In general, longer treatment periods (up to 4 weeks) and higher concentrations of topical regimens or doses of systemic agents result in higher cure rates, without, however, avoiding the increased relapse rate [3]. Optimal preventive regimens employing other oral antifungals or topical formulations have not been adequately evaluated to date. Our study suggests application of M. communis EO in treatment and prophylaxes of PV as safe, less expensive and non-hepatotoxic and non-nephrotoxic treatment. Various pharmacological activities such as antioxidant, anti-inflammatory, anticancer, and antimicrobial effects have been related to M. communis [5, 10]. In addition, phytochemical screening of the crude extract of M. communis has revealed the presence of tannins, alkaloids, flavonoids, and phenols in these plants. Individual activities of these compounds have also been proven [5, 6, 10]. Various studies have reported the potent antifungal effects of these compounds and their derivatives such as thymol and carvacrol against some pathogenic fungal strains [10].
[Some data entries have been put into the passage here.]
(* ===== verification/Ena.v ===== *)
(** * The unification table ([ena] and [chalk-solve/src/infer/var.rs])

    The crate [ena] is not part of the repository: [EnaOps] is its interface as
    the inference table uses it, [EnaLaws] its documented behaviour, and
    [UnionFind] a concrete table with that behaviour.  Path compression is not
    observable, so [find] and [probe_value] leave the table as it is. *)

From stdpp Require Import base list numbers.
From S2P Require Import Prelude Ir.

(** ** Values of inference variables *)

Inductive InferenceValue :=
  | Unbound (ui : UniverseIndex)
  | Bound (arg : GenericArg).
#[global] Instance InferenceValue_eq_dec : EqDecision InferenceValue.
Proof. solve_decision. Defined.

Definition InferenceValue_from_ty (ty : Ty) : InferenceValue := Bound (ArgTy ty).
Definition InferenceValue_from_lifetime (l : Lifetime) : InferenceValue := Bound (ArgLifetime l).
Definition InferenceValue_from_const (c : Const) : InferenceValue := Bound (ArgConst c).

(** [UnifyValue::unify_values]. *)
Definition unify_values (a b : InferenceValue) :
    outcome (InferenceValue * InferenceValue) InferenceValue :=
  match a, b with
  | Unbound ui_a, Unbound ui_b => Val (Unbound (universe_min ui_a ui_b))
  | Bound _, Unbound _ => Val a
  | Unbound _, Bound _ => Val b
  | Bound _, Bound _ => Panic PExplicit
  end.

(** ** The interface of [ena] *)

Class EnaOps (E : Type) := {
  ena_new : E;
  ena_new_key : E → InferenceValue → nat * E;
  ena_find : E → nat → nat;
  ena_probe_value : E → nat → InferenceValue;
  ena_unify_var_var : E → nat → nat → outcome (InferenceValue * InferenceValue) E;
  ena_unify_var_value : E → nat → InferenceValue → outcome (InferenceValue * InferenceValue) E;
  ena_snapshot : E → E;
  ena_rollback_to : E → E → E;
  (** Not an operation of the crate: the number of keys. *)
  ena_len : E → nat
}.

(** [UnificationTable::unioned]. *)
Definition ena_unioned `{EnaOps E} (e : E) (a b : nat) : bool :=
  bool_decide (ena_find e a = ena_find e b).

(** Keys are numbered from [0]; a class of unified keys has a root, which is one
    of its keys, and one value.  [ena_wf] is the invariant of the crate's table.
    The crate panics on a key that it did not make; here an update of such a key
    panics, and a read of it, which has no error, is the read of a fresh key. *)
Class EnaLaws (E : Type) `{EnaOps E} := {
  ena_wf : E → Prop;
  new_wf : ena_wf ena_new;
  new_len : ena_len ena_new = 0;
  new_key_wf e v : ena_wf e → ena_wf (ena_new_key e v).2;
  new_key_fst e v : (ena_new_key e v).1 = ena_len e;
  new_key_len e v : ena_len (ena_new_key e v).2 = S (ena_len e);
  new_key_find e v a :
    ena_wf e → a ≤ ena_len e →
    ena_find (ena_new_key e v).2 a = if decide (a = ena_len e) then a else ena_find e a;
  new_key_probe e v a :
    ena_wf e → a ≤ ena_len e →
    ena_probe_value (ena_new_key e v).2 a =
      if decide (a = ena_len e) then v else ena_probe_value e a;
  find_lt e a : ena_wf e → a < ena_len e → ena_find e a < ena_len e;
  find_find e a : ena_wf e → a < ena_len e → ena_find e (ena_find e a) = ena_find e a;
  probe_find e a b :
    ena_wf e → a < ena_len e → b < ena_len e → ena_find e a = ena_find e b →
    ena_probe_value e a = ena_probe_value e b;
  unify_var_var_same e a b :
    ena_wf e → a < ena_len e → b < ena_len e → ena_find e a = ena_find e b →
    ena_unify_var_var e a b = Val e;
  unify_var_var_diff e a b :
    ena_wf e → a < ena_len e → b < ena_len e → ena_find e a ≠ ena_find e b →
    match unify_values (ena_probe_value e a) (ena_probe_value e b) with
    | Val v =>
        ∃ e' r, ena_unify_var_var e a b = Val e' ∧ ena_wf e' ∧ ena_len e' = ena_len e ∧
          (r = ena_find e a ∨ r = ena_find e b) ∧
          ∀ c, c < ena_len e →
            if decide (ena_find e c = ena_find e a ∨ ena_find e c = ena_find e b)
            then ena_find e' c = r ∧ ena_probe_value e' c = v
            else ena_find e' c = ena_find e c ∧ ena_probe_value e' c = ena_probe_value e c
    | Exn err => ena_unify_var_var e a b = Exn err
    | Panic p => ena_unify_var_var e a b = Panic p
    | OutOfFuel => True
    end;
  unify_var_value_spec e a v :
    ena_wf e → a < ena_len e →
    match unify_values (ena_probe_value e a) v with
    | Val v' =>
        ∃ e', ena_unify_var_value e a v = Val e' ∧ ena_wf e' ∧ ena_len e' = ena_len e ∧
          ∀ c, c < ena_len e →
            ena_find e' c = ena_find e c ∧
            ena_probe_value e' c =
              if decide (ena_find e c = ena_find e a) then v' else ena_probe_value e c
    | Exn err => ena_unify_var_value e a v = Exn err
    | Panic p => ena_unify_var_value e a v = Panic p
    | OutOfFuel => True
    end;
  find_out e a : ena_wf e → ena_len e ≤ a → ena_find e a = a;
  probe_out e a : ena_wf e → ena_len e ≤ a → ena_probe_value e a = Unbound universe_root;
  unify_var_var_out e a b : ena_wf e → ena_len e ≤ a ∨ ena_len e ≤ b →
    ena_unify_var_var e a b = Panic PIndex;
  unify_var_value_out e a v : ena_wf e → ena_len e ≤ a → ena_unify_var_value e a v = Panic PIndex;
  (** "Reverses all changes since the last snapshot." *)
  rollback_snapshot e e' : ena_rollback_to e' (ena_snapshot e) = e
}.

(** ** A concrete table

    Every key stores the root of its class; the root stores the value. *)

Module UnionFind.
Record t := mk { roots : list nat; values : list InferenceValue }.

Definition find (e : t) (a : nat) : nat := default a (e.(roots) !! a).
Definition check_key (e : t) (a : nat) : outcome (InferenceValue * InferenceValue) unit :=
  if a <? length e.(roots) then Val tt else Panic PIndex.
Definition probe_value (e : t) (a : nat) : InferenceValue :=
  default (Unbound universe_root) (e.(values) !! find e a).
Definition new_key (e : t) (v : InferenceValue) : nat * t :=
  (length e.(roots), mk (e.(roots) ++ [length e.(roots)]) (e.(values) ++ [v])).
Definition set_value (e : t) (root : nat) (v : InferenceValue) : t :=
  mk e.(roots) (<[root := v]> e.(values)).
Definition union (e : t) (keep drop : nat) : t :=
  mk ((λ r, if decide (r = drop) then keep else r) <$> e.(roots)) e.(values).

Definition unify_var_value (e : t) (a : nat) (v : InferenceValue) :
    outcome (InferenceValue * InferenceValue) t :=
  _ ← check_key e a;
  v' ← unify_values (probe_value e a) v;
  Val (set_value e (find e a) v').

Definition unify_var_var (e : t) (a b : nat) : outcome (InferenceValue * InferenceValue) t :=
  _ ← check_key e a;
  _ ← check_key e b;
  if decide (find e a = find e b) then Val e
  else
    v ← unify_values (probe_value e a) (probe_value e b);
    Val (union (set_value e (find e a) v) (find e a) (find e b)).
End UnionFind.

#[global] Instance UnionFind_ops : EnaOps UnionFind.t := {
  ena_new := UnionFind.mk [] [];
  ena_new_key := UnionFind.new_key;
  ena_find := UnionFind.find;
  ena_probe_value := UnionFind.probe_value;
  ena_unify_var_var := UnionFind.unify_var_var;
  ena_unify_var_value := UnionFind.unify_var_value;
  ena_snapshot e := e;
  ena_rollback_to _ s := s;
  ena_len e := length e.(UnionFind.roots)
}.

Module UnionFindLaws.
Import UnionFind.

Record wf (e : t) : Prop := {
  wf_len : length e.(values) = length e.(roots);
  wf_root a r : e.(roots) !! a = Some r → e.(roots) !! r = Some r
}.

Lemma check_key_in e a : a < length e.(roots) → check_key e a = Val tt.
Proof. intros Ha. unfold check_key. by destruct (Nat.ltb_spec a (length (roots e))); [|lia]. Qed.

Lemma check_key_out e a : length e.(roots) ≤ a → check_key e a = Panic PIndex.
Proof. intros Ha. unfold check_key. by destruct (Nat.ltb_spec a (length (roots e))); [lia|]. Qed.

Lemma find_out e a : length e.(roots) ≤ a → find e a = a.
Proof. intros Ha. unfold find. by rewrite lookup_ge_None_2. Qed.

Lemma find_lookup e a : a < length e.(roots) → e.(roots) !! a = Some (find e a).
Proof. intros Ha. unfold find. by destruct (lookup_lt_is_Some_2 _ _ Ha) as [r ->]. Qed.

Lemma find_lt e a : wf e → a < length e.(roots) → find e a < length e.(roots).
Proof.
  intros Hwf Ha. eapply lookup_lt_Some, (wf_root e Hwf). by apply find_lookup.
Qed.

Lemma find_find e a : wf e → a < length e.(roots) → find e (find e a) = find e a.
Proof.
  intros Hwf Ha. pose proof (wf_root e Hwf a _ (find_lookup e a Ha)) as Hr.
  unfold find at 1. by rewrite Hr.
Qed.

Lemma new_key_wf e v : wf e → wf (new_key e v).2.
Proof.
  intros [Hl Hr]. constructor; simpl.
  - rewrite !length_app. simpl. lia.
  - intros a r Ha. apply lookup_app_Some in Ha as [Ha|[Hge Ha]].
    + apply Hr in Ha. by apply lookup_app_l_Some.
    + destruct (a - length (roots e)) as [|n] eqn:Hn; simpl in Ha; [|done].
      injection Ha as <-. rewrite lookup_app_r, Nat.sub_diag by done. done.
Qed.

Lemma set_value_spec e a v c :
  wf e → a < length e.(roots) → c < length e.(roots) →
  probe_value (set_value e (find e a) v) c =
    if decide (find e c = find e a) then v else probe_value e c.
Proof.
  intros Hwf Ha Hc. unfold probe_value. cbn.
  change (find (set_value e (find e a) v) c) with (find e c). case_decide as Hd.
  - rewrite Hd, list_lookup_insert_eq; [done|]. rewrite (wf_len e Hwf). by apply find_lt.
  - by rewrite list_lookup_insert_ne by done.
Qed.

Lemma set_value_wf e r v : wf e → wf (set_value e r v).
Proof. intros [Hl Hr]. constructor; simpl; [by rewrite length_insert|done]. Qed.

Lemma union_find e keep drop c :
  c < length e.(roots) →
  find (union e keep drop) c = if decide (find e c = drop) then keep else find e c.
Proof.
  intros Hc. unfold find at 1. simpl. rewrite list_lookup_fmap, (find_lookup e c Hc). done.
Qed.

Lemma union_wf e keep drop :
  wf e → e.(roots) !! keep = Some keep → keep ≠ drop → wf (union e keep drop).
Proof.
  intros [Hl Hr] Hk Hne. constructor; simpl; [by rewrite length_fmap|].
  intros a r. rewrite !list_lookup_fmap. intros (r0 & Ha & ->)%fmap_Some.
  apply Hr in Ha. case_decide as Hd.
  - rewrite Hk. simpl. by rewrite decide_False.
  - rewrite Ha. simpl. by rewrite decide_False.
Qed.
End UnionFindLaws.

#[global, program] Instance UnionFind_laws : EnaLaws UnionFind.t := {| ena_wf := UnionFindLaws.wf |}.
Next Obligation. by constructor. Qed.
Next Obligation. done. Qed.
Next Obligation. apply UnionFindLaws.new_key_wf. Qed.
Next Obligation. done. Qed.
Next Obligation. intros. simpl. rewrite length_app. simpl. lia. Qed.
Next Obligation.
  intros e v a Hwf Ha. simpl in *. unfold UnionFind.find, UnionFind.new_key. simpl. case_decide.
  - subst. by rewrite lookup_app_r, Nat.sub_diag by done.
  - by rewrite lookup_app_l by lia.
Qed.
Next Obligation.
  intros e v a Hwf Ha. pose proof (UnionFind_laws_obligation_6 e v a Ha) as Hf.
  simpl in *. unfold UnionFind.probe_value. unfold UnionFind.new_key in *. simpl in *. rewrite Hf.
  pose proof (UnionFindLaws.wf_len e Hwf) as Hl. case_decide.
  - subst. by rewrite lookup_app_r, Hl, Nat.sub_diag by lia.
  - rewrite lookup_app_l; [done|]. rewrite Hl. apply UnionFindLaws.find_lt; [done|lia].
Qed.
Next Obligation. apply UnionFindLaws.find_lt. Qed.
Next Obligation. apply UnionFindLaws.find_find. Qed.
Next Obligation. intros e a b _ _ _ Hab. unfold UnionFind.probe_value. simpl in *. unfold UnionFind.probe_value. by rewrite Hab. Qed.
Next Obligation.
  intros e a b Hwf Ha Hb Hab. simpl in *. unfold UnionFind.unify_var_var.
  rewrite !UnionFindLaws.check_key_in by done. simpl. by rewrite decide_True.
Qed.
Next Obligation.
  intros e a b Hwf Ha Hb Hab. simpl in *. unfold UnionFind.unify_var_var.
  rewrite !UnionFindLaws.check_key_in by done. simpl. rewrite decide_False by done.
  destruct (unify_values _ _) as [v| | |]; simpl; try done.
  eexists _, (UnionFind.find e a). split_and!; [done| |by simpl; rewrite length_fmap|by left|].
  - apply UnionFindLaws.union_wf; [by apply UnionFindLaws.set_value_wf| |done].
    simpl. eapply (UnionFindLaws.wf_root e Hwf). by apply UnionFindLaws.find_lookup.
  - intros c Hc.
    assert (UnionFind.find (UnionFind.union
      (UnionFind.set_value e (UnionFind.find e a) v) (UnionFind.find e a) (UnionFind.find e b)) c =
      if decide (UnionFind.find e c = UnionFind.find e b) then UnionFind.find e a
      else UnionFind.find e c) as Hf.
    { by rewrite UnionFindLaws.union_find. }
    unfold UnionFind.probe_value at 1 2. rewrite Hf. cbn [UnionFind.values UnionFind.union UnionFind.set_value].
    pose proof (UnionFindLaws.find_lt e a Hwf Ha) as Hra. rewrite <- (UnionFindLaws.wf_len e Hwf) in Hra.
    destruct (decide (UnionFind.find e c = UnionFind.find e b)) as [Hcb|Hcb].
    { rewrite decide_True by auto. split; [done|]. by rewrite list_lookup_insert_eq. }
    destruct (decide (UnionFind.find e c = UnionFind.find e a)) as [Hca|Hca].
    { rewrite decide_True by auto. split; [done|]. by rewrite Hca, list_lookup_insert_eq. }
    rewrite decide_False by naive_solver. split; [done|]. by rewrite list_lookup_insert_ne by done.
Qed.
Next Obligation.
  intros e a v Hwf Ha. simpl in *. unfold UnionFind.unify_var_value.
  rewrite UnionFindLaws.check_key_in by done. simpl. destruct (unify_values _ _) as [v'| | |]; simpl; try done.
  eexists. split_and!; [done|by apply UnionFindLaws.set_value_wf|done|].
  intros c Hc. split; [done|]. by apply UnionFindLaws.set_value_spec.
Qed.
Next Obligation. intros e a _ Ha. by apply UnionFindLaws.find_out. Qed.
Next Obligation.
  intros e a Hwf Ha. simpl in *. unfold UnionFind.probe_value. rewrite UnionFindLaws.find_out by done.
  rewrite lookup_ge_None_2; [done|]. by rewrite (UnionFindLaws.wf_len e Hwf).
Qed.
Next Obligation.
  intros e a b Hwf Hab. simpl in *. unfold UnionFind.unify_var_var.
  destruct (Nat.le_gt_cases (length e.(UnionFind.roots)) a) as [Ha|Ha].
  - rewrite (UnionFindLaws.check_key_out e a Ha). done.
  - rewrite (UnionFindLaws.check_key_in e a Ha). simpl.
    rewrite UnionFindLaws.check_key_out; [done|].
    destruct Hab as [Hab|Hab]; [by apply Nat.lt_nge in Ha|done].
Qed.
Next Obligation.
  intros e a v Hwf Ha. simpl in *. unfold UnionFind.unify_var_value.
  by rewrite UnionFindLaws.check_key_out by done.
Qed.
Next Obligation. done. Qed.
The lack of this study is use of morphological and biochemical analysis for identification at species level, although, in some countries, new methods are available. Ma-assisted laser desorption–ionization time of flight mass spectrometry (MALDI-TOF MS) has been reported to be a rapid and reliable diagnostic tool to identify clinically important yeasts, but so far no data have been reported on identification of Malassezia isolates with this technique. Implementation of the MALDI-TOF MS system as a routine identification tool will contribute to correct identification of Malassezia yeasts with minimal effort and in a short turnaround time, which is especially important for the rapid identification of Malassezia in skin diseases and nosocomial outbreaks [10].

Conclusion

These results suggest that the M. communis EO may replace antifungal drugs in the treatment of fungal infections of the skin, mucous membranes and fight against dandruff. The broad-spectrum antimicrobial activity of M. communis EO should be further researched by in vivo studies with aim to considerate this EO as candidate for topical use in treatment of skin diseases.